Buying a used/pre-owned phones Online or Offline: factors to be considered

When you love the latest or trending gadgets like me but money is serving as an impediment to acquiring them, you will always think of a plan “B”. Yes, the plan B to using a device when you have a tight budget is by buying a used(also known as pre-owned) ones. You can also opt for verified refurbish if you have a reputable seller. Without prolonging things, let us go straight to the business of today. As usual, I love my African people. My, post today will be beneficial to all and at the same time taking giving special attention to my African brothers and sisters.

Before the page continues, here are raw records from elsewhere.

(** A push to the channel of [c], the first of the pending ones. *)
Lemma Inv_push s c todo st :
  Inv s → pending s = c :: todo → streams s !! c = Some st → s_buffer st = None →
  Inv (set_setter (Visiting todo) (set_stream c (set_buffer (Some (resp s)) st) s)).
Proof.
  intros HI Hp Hst Hb. destruct HI. rewrite Hp in *. apply NoDup_cons in inv_pending_NoDup0 as [Hn Hnd].
  split; cbn.
  - done.
  - done.
  - intros c' st0. rewrite lookup_insert_Some. intros [[<- <-]|[??]] Hin; [done|]. eapply inv_registered0; [done|]. by right.
  - intros c' Hin. rewrite lookup_insert_is_Some. destruct (decide (c = c')); [by left|right].
    split; [done|]. apply inv_present0. by right.
  - intros c' st0. rewrite lookup_insert_Some. intros [[<- <-]|[Hne Hst']].
    + rewrite bool_decide_false by done. specialize (inv_given0 _ _ Hst).
      rewrite bool_decide_true in inv_given0 by by left. unfold given, in_buffer in *. rewrite Hb in inv_given0. cbn in *.
      destruct (history s) as [|h hs]; [done|]. cbn in *. simplify_eq. by constructor.
    + specialize (inv_given0 _ _ Hst'). erewrite bool_decide_ext; [exact inv_given0|].
      rewrite elem_of_cons. naive_solver.
  - intros c' st0. rewrite lookup_insert_Some. intros [[<- <-]|[Hne Hst']] Hlv Hn'; [done|].
    apply (inv_live0 _ _ Hst' Hlv). rewrite elem_of_cons. naive_solver.
  - done.
Qed.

used, refurbished and preowned phones



Even a mobile phone geek like myself can run into troubles buying a used phone. However, the last time that happened to me was when i was very much inexperience in the art. I have been buying used phones for as far back as 2005. I will not lie to you when it comes to using expensive phones, I confidently opt for the used which is cheaper. With my experience, the only way I can get a bad used phone is if the person I am dealing with is an outright fraud, If you want to be like me, you need to read and assimilate the following tips:


This sounds like a simple thing to do right? Well, it is not that easy. Before you become an expert used mobile phone buyer, you need to have a minimum spec in mind. Better still go and meet someone that is already using the type of phone that you want to buy and ask extensive questions while at the same time observing it physically. Another tip is that you can visit reputable sites like, read the phone’s features, specifications, users opinions and reviews.  For example when I wanted to buy a used galaxy s5 for a client I gave him options of sony Xperia z2, htc one m7 and s5(all within same spec range) He preferred sony to other but sony was more expensive, I later discovered htc m7 can develop a digitizer problem so I discouraged him. He ended up buying s5 because of the price, flexibility and the mint condition. Another thing you must know is the price. Know the price that it is being sold as new. If you’re in Nigeria, sites like Jumia or konga can give you an idea. If you are so inquisitive like me, you may even try and ask around if the phone is repairable and the cost of the parts. The condition of the phones also matters. If you buy a rough and scratched s4 for $149, know that you will buy its near new mint counterpart for like $270 or $300 even though they are both used. Also if yu are buying a phone with full accessories like charger… you pay a higher price. Another pointer is the time the phone was released. The older the time the phone first hit the shelves, the cheaper it is going to become when buying it as used. In my case, I do not venture into buying a used phone newer than 6 months.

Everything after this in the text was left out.